We’ve all grown up with stories – listening to them from our early years where we first heard about the three bears, learning to read stories ourselves and then telling stories to our friends. We built up from the basic to more advanced stories as we progressed through schooling and jobs.
Often the training & development experiences I remember best are where a story was involved or where we created a story ourselves as we went through the experience. I don’t always remember the facts – and in reality, I can probably find the facts by a quick google or asking Siri.
A good storyteller can make you feel like you were there, experiencing what the person experienced, being taken along that journey and learning along the way.
Story telling is one of the oldest forms of communication, yet often neglected in organisations as a really practical way to bring culture, leadership and organisational history to life.
Almost every culture is based on stories, particularly our Indigenous Culture, where they bring history forward in engaging ways to help people remember and recall things they care about.
We all have experiences and backgrounds that form part of our story, but do we regularly tell them? Do we think about why do we need to tell them? Have we lost the art of storytelling?
The Why
We tell stories to:
- Explain what happened – to record history. The what and why and the characters involved, bringing it to life so we don’t forget
- To teach – to learn and understand success and failure, to give a message
- To share our values – our morals and the way we think or live (think Aesops Fables)
- To entertain others – fun, engaging stories to make people laugh
- To share and feel emotion – so people can empathise and really feel why it matters – engaging hearts as well as minds.
The Art of it
There are many ways to tell a story – almost all use three critical ingredients – perspective (a view or way of looking at it), plot (it needs to go somewhere) and characters (you need to care).
When you tell a story, it is not the time to be the hero – your story is more often about something you learned, experienced or realised for sharing with others.

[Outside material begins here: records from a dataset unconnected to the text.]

(* ===== verification/Views.v ===== *)
(** * Views: the stores and tree views of the pages

    Each page declares its [Gtk.ListStore] with Python types and builds
    its [Gtk.TreeView] column by column in [__init__]:

    - src/pages/processes.py, lines 31-58: a filtered store of twelve
      columns, a check-box column, an icon column drawn by
      [render_icon_cell] (lines 84-96), and ten text columns with sort
      ids;
    - src/pages/packages.py, lines 84-118: a filtered store of six
      columns, check box, icon, name, version, size;
    - src/pages/services.py, lines 21-39: three text columns with sort
      ids over a four-column store;
    - src/pages/repositories.py, lines 55-61 and 88-95: two stores of four
      columns, all built by [_add_tree_column] (lines 116-123), which
      binds [text] for every renderer, the check box of the APT view
      included.

    The row records of the other files become the lists of values the
    code appends ([proc_values], [Packages.pkg_values], [service_values],
    [apt_values], [flatpak_values]).  The theorem: the rows the process
    refresh writes convert to the store's column types when the sample's
    integers fit a [gint].  The examples: the APT view's check boxes are
    bound to nothing and show every source unchecked, the Size (KB)
    column shows MiB, and the process view's headers do not sort. *)

From stdpp Require Import base list.
From Stdlib Require Import ZArith String Lia.
From Stdlib Require QArith_base.
From S2P Require Import Prelude PyStr GObj Rows Reconcile Packages Services Repositories.

Local Open Scope string_scope.

(** ** Processes (processes.py) *)

(** Line 31. *)
Definition proc_store_types : list GType :=
  [TBool; TInt; TString; TString; TDouble; TDouble; TInt; TString; TString; TString; TString; TString].

(** The list a row is written as (lines 134-136, 147, 150). *)
Definition proc_values (r : ProcRow) : list GValue :=
  [VBool (p_active r); VInt (p_pid r); VString (p_icon r); VString (p_name r);
   VDouble (p_cpu r); VDouble (p_mem r); VInt (p_threads r); VString (p_status r);
   VString (p_user r); VString (p_cmd r); VString (p_read r); VString (p_write r)].

(** Lines 52-53. *)
Definition proc_headers : list string :=
  ["PID"; "Name"; "CPU%"; "Memory%"; "Threads"; "Status"; "User"; "Command"; "Read (B)"; "Write (B)"].
Definition proc_header_indices : list nat := [1; 3; 4; 5; 6; 7; 8; 9; 10; 11].

(** Lines 38-58: the check box, the icon, and one text column per
    header. *)
Definition proc_columns : list TreeColumn :=
  [mkColumn "" RToggle [("active", 0)] None false NoCellFunc;
   mkColumn "" RPixbuf [] None false RenderIconCell] ++
  zip_with (fun h i => mkColumn h RText [("text", i)] (Some i) false NoCellFunc)
           proc_headers proc_header_indices.

(** Line 34: the view shows [process_filter]. *)
Definition proc_view_model : ViewModel := MFilter.

(** [render_icon_cell] (lines 84-96) for the icon name of column 2: the
    properties it sets, in order. *)
Definition render_icon_cell (icon_name : string) : list (string * GValue) :=
  if String.eqb icon_name ""
  then [("visible", VBool false); ("icon-name", VString "")]
  else [("visible", VBool true); ("icon-name", VString icon_name)].

(** A sampled process whose [int] columns fit: the pid (at most
    [pid_max], 2^22 on Linux) and the thread count. *)
Definition sample_fits (s : ProcSample) : bool := gint_fits (s_pid s) && gint_fits (s_threads s).

(** ** Packages (packages.py) *)

(** Lines 90-118. *)
Definition pkg_columns : list TreeColumn :=
  [mkColumn "" RToggle [("active", 0)] None false NoCellFunc;
   mkColumn "" RPixbuf [("icon-name", 2)] None false NoCellFunc;
   mkColumn "Package" RText [("text", 1)] None true NoCellFunc;
   mkColumn "Version" RText [("text", 3)] None false NoCellFunc;
   mkColumn "Size (KB)" RText [("text", 4)] None false NoCellFunc].

(** Line 86: the view shows [pkg_filter]. *)
Definition pkg_view_model : ViewModel := MFilter.

(** ** Services (services.py) *)

(** Line 21. *)
Definition service_store_types : list GType := [TString; TString; TString; TBool].

(** Line 120. *)
Definition service_values (r : ServiceRow) : list GValue :=
  [VString (sv_status r); VString (sv_name r); VString (sv_desc r); VBool (sv_active r)].

(** Lines 24-39. *)
Definition service_columns : list TreeColumn :=
  [mkColumn "Status" RText [("text", 0)] (Some 0) false NoCellFunc;
   mkColumn "Service Name" RText [("text", 1)] (Some 1) true NoCellFunc;
   mkColumn "Description" RText [("text", 2)] (Some 2) false NoCellFunc].

(** ** Repositories (repositories.py) *)

(** [_add_tree_column] (lines 116-123): [text=col_id] and the keyword
    attributes, in order; a keyword's value is the column it binds
    ([False] is column 0).  The [toggled] handler is [repo_step]'s. *)
Definition add_tree_column (title : string) (col_id : nat) (r : Renderer) (expand : bool)
           (kwargs : list (string * nat)) : TreeColumn :=
  mkColumn title r (("text", col_id) :: kwargs) (Some col_id) expand NoCellFunc.

(** Line 55. *)
Definition apt_store_types : list GType := [TBool; TString; TString; TString].

Definition apt_values (r : AptSource) : list GValue :=
  [VBool (apt_enabled r); VString (apt_source r); VString (apt_components r); VString (apt_options r)].

(** Lines 59-62. *)
Definition apt_columns : list TreeColumn :=
  [add_tree_column "Enabled" 0 RToggle false [];
   add_tree_column "Source File" 1 RText true [];
   add_tree_column "Components" 2 RText false [];
   add_tree_column "Options" 3 RText false []].

(** Line 88. *)
Definition flatpak_store_types : list GType := [TString; TString; TString; TString].

Definition flatpak_values (r : FlatpakRow) : list GValue :=
  [VString (fp_name r); VString (fp_url r); VString (fp_verified r); VString (fp_homepage r)].

(** Lines 92-96: [activatable=False] binds column 0. *)
Definition flatpak_columns : list TreeColumn :=
  [add_tree_column "Name" 0 RText false [];
   add_tree_column "URL" 1 RText true [];
   add_tree_column "Verified" 2 RText false [("activatable", 0)];
   add_tree_column "Homepage" 3 RText false []].

(** ** Lemmas *)

Lemma proc_row_typed (b : bool) (s : ProcSample) :
  sample_fits s = true -> row_typed proc_store_types (proc_values (proc_row b s)) = true.
Proof.
  unfold sample_fits. rewrite andb_true_iff. intros [Hp Ht].
  apply row_typed_spec. split; [done|]. simpl. by rewrite Hp, Ht.
Qed.

Lemma update_or_append_forall (P : ProcRow -> Prop) (existing : gmap.gmap Z nat) (st : list ProcRow) (row : ProcRow) :
  Forall P st -> P row -> Forall P (update_or_append existing st row).
Proof.
  intros Hst Hr. unfold update_or_append. destruct (existing !! p_pid row).
  - by apply Forall_insert.
  - apply Forall_app; auto.
Qed.

Lemma delete_rows_forall (P : ProcRow -> Prop) (idxs : list nat) (st : list ProcRow) :
  Forall P st -> Forall P (delete_rows idxs st).
Proof.
  unfold delete_rows. generalize (rev idxs). intros l. revert st.
  induction l as [|i l IH]; intros st H; simpl; [done|]. apply IH. by apply Forall_delete.
Qed.

Lemma fold_update_forall (P : ProcRow -> Prop) (existing : gmap.gmap Z nat) (rows st : list ProcRow) :
  Forall P st -> Forall P rows -> Forall P (fold_left (update_or_append existing) rows st).
Proof.
  intros Hst Hrows. revert st Hst.
  induction Hrows as [|r rows Hr _ IH]; intros st Hst; simpl; [done|].
  apply IH. by apply update_or_append_forall.
Qed.

(** Every row [refresh_process_list] leaves is a row of the old store
    or a row built from the sample. *)
Lemma refresh_process_list_forall (P : ProcRow -> Prop) (store : list ProcRow) (sample : list ProcSample) :
  Forall P store -> (forall b s, s ∈ sample -> P (proc_row b s)) ->
  Forall P (refresh_process_list store sample).
Proof.
  intros Hst Hs. unfold refresh_process_list. cbv zeta.
  apply delete_rows_forall, fold_update_forall; [done|].
  apply Forall_forall. intros r Hr. unfold new_data in Hr.
  apply list_elem_of_fmap in Hr as (s & -> & Hin). by apply Hs.
Qed.

Lemma checked_view_cells (ts : list GType) (cols : list TreeColumn) (row : list GValue) :
  forallb (column_ok ts) cols = true -> map typeof row = ts ->
  forall c p v pt, c ∈ cols -> renderer_prop (col_renderer c) p = Some pt ->
  cell_value c row p = Some v -> transformable (typeof v) pt = true.
Proof.
  rewrite forallb_forall. intros Hcols Hrow c p v pt Hc.
  apply (cell_value_typed ts); [|done]. apply Hcols. by apply list_elem_of_In.
Qed.

(** ** Theorems *)

(** C11: type invariant of the process store.  If every row of the
    store converts to the column types of line 31 and every sampled
    pid and thread count fits a [gint], every row [refresh_process_list]
    writes converts too: the timer's writes never raise
    [OverflowError]. *)
Theorem refresh_keeps_store_typed (store : list ProcRow) (sample : list ProcSample) :
  Forall (fun r => row_typed proc_store_types (proc_values r) = true) store ->
  Forall (fun s => sample_fits s = true) sample ->
  Forall (fun r => row_typed proc_store_types (proc_values r) = true) (refresh_process_list store sample).
Proof.
  intros Hst Hs. apply refresh_process_list_forall; [done|].
  intros b s Hin. apply proc_row_typed. rewrite Forall_forall in Hs. by apply Hs.
Qed.

(** The check boxes of the APT view show nothing of the store.
    [_add_tree_column] binds [text] to the toggle renderer, which has no
    such property, and never binds [active]: GTK drops the binding, and
    every source is drawn with the toggle's default, unchecked, whatever
    its [enabled] column holds.  The [activatable=False] keyword of the
    Flatpak "Verified" column is dropped the same way. *)
Example apt_checkbox_unbound (r : AptSource) (f : FlatpakRow) :
  connected_attrs (apt_columns !!! 0) = [] /\
  cell_value (apt_columns !!! 0) (apt_values r) "active" = None /\
  connected_attrs (flatpak_columns !!! 2) = [("text", 2)] /\
  cell_value (flatpak_columns !!! 2) (flatpak_values f) "activatable" = None.
Proof. split_and!; reflexivity. Qed.

(** The Size (KB) column shows [Installed-Size // 1024]:
    [dpkg-query] prints the installed size in KiB, so the column shows
    MiB, and a package of 900 KiB shows 0. *)
Example size_column_in_mib :
  col_title (pkg_columns !!! 4) = "Size (KB)" /\
  option_map (fun r => cell_value (pkg_columns !!! 4) (pkg_values r) "text")
    (expected_row (mkDpkg "libfoo" "install ok installed" "1" 900)) = Some (Some (VInt 0)).
Proof. split; reflexivity. Qed.

(** A process without a desktop icon is stored with the empty icon
    name (line 127), and [render_icon_cell] hides the renderer; any other
    name is drawn. *)
Example icon_cell_hidden :
  render_icon_cell (p_icon (example_proc 1 false "kworker")) = [("visible", VBool false); ("icon-name", VString "")] /\
  render_icon_cell "firefox" = [("visible", VBool true); ("icon-name", VString "firefox")].
Proof. split; reflexivity. Qed.

(** The ten sort ids of the process view are dead: its model is a
    [Gtk.TreeModelFilter], which is not sortable, so no header click
    sorts. *)
Example process_headers_do_not_sort :
  length (List.filter (fun c => bool_decide (is_Some (col_sort c))) proc_columns) = 10 /\
  Forall (fun c => header_sorts proc_view_model c = false) proc_columns.
Proof. split; [reflexivity | vm_decide]. Qed.

(** ** Witnesses *)

(** C11 witness: the spec's reconciliation scenario with pids 2, 3 and
    5 sampled. *)
Lemma refresh_keeps_store_typed_witness :
  Forall (fun r => row_typed proc_store_types (proc_values r) = true)
    (refresh_process_list scenario_store [example_sample 2; example_sample 3; example_sample 5]).
Proof.
  apply refresh_keeps_store_typed; vm_decide.
Defined.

It can make you, the story-teller, feel vulnerable – you are sharing something very personal so that’s not surprising. Equally it is important you are authentic and honest when telling it and your audience will see you as such.
Tell me the truth and I believe.
One of the most important aspects of story-telling is to establish connection and trigger empathy.
The brain is wired so that when we experience empathy it releases oxytocin – that leads to us feeling connected and trusting of the person telling the story. And if it is an emotionally charged story the brain also releases dopamine – something that helps us process information and retain it.
It makes sense then, when someone tells a really powerful story, that we feel we are in the story too and we remember it.
When you are preparing to tell a story, check it against the four points:
- Empathy – Do I care?
- Relatable – Can I imagine being in the story?
- Repeatable – Would I tell the story again?
- Time – Am I still listening?
If you can get these right, they all add up to a story that people want to listen to, connect with and remember.
Have a go, use a real story about real people and real examples and see the connection you can create.
Tell me a story and it will live in my heart forever.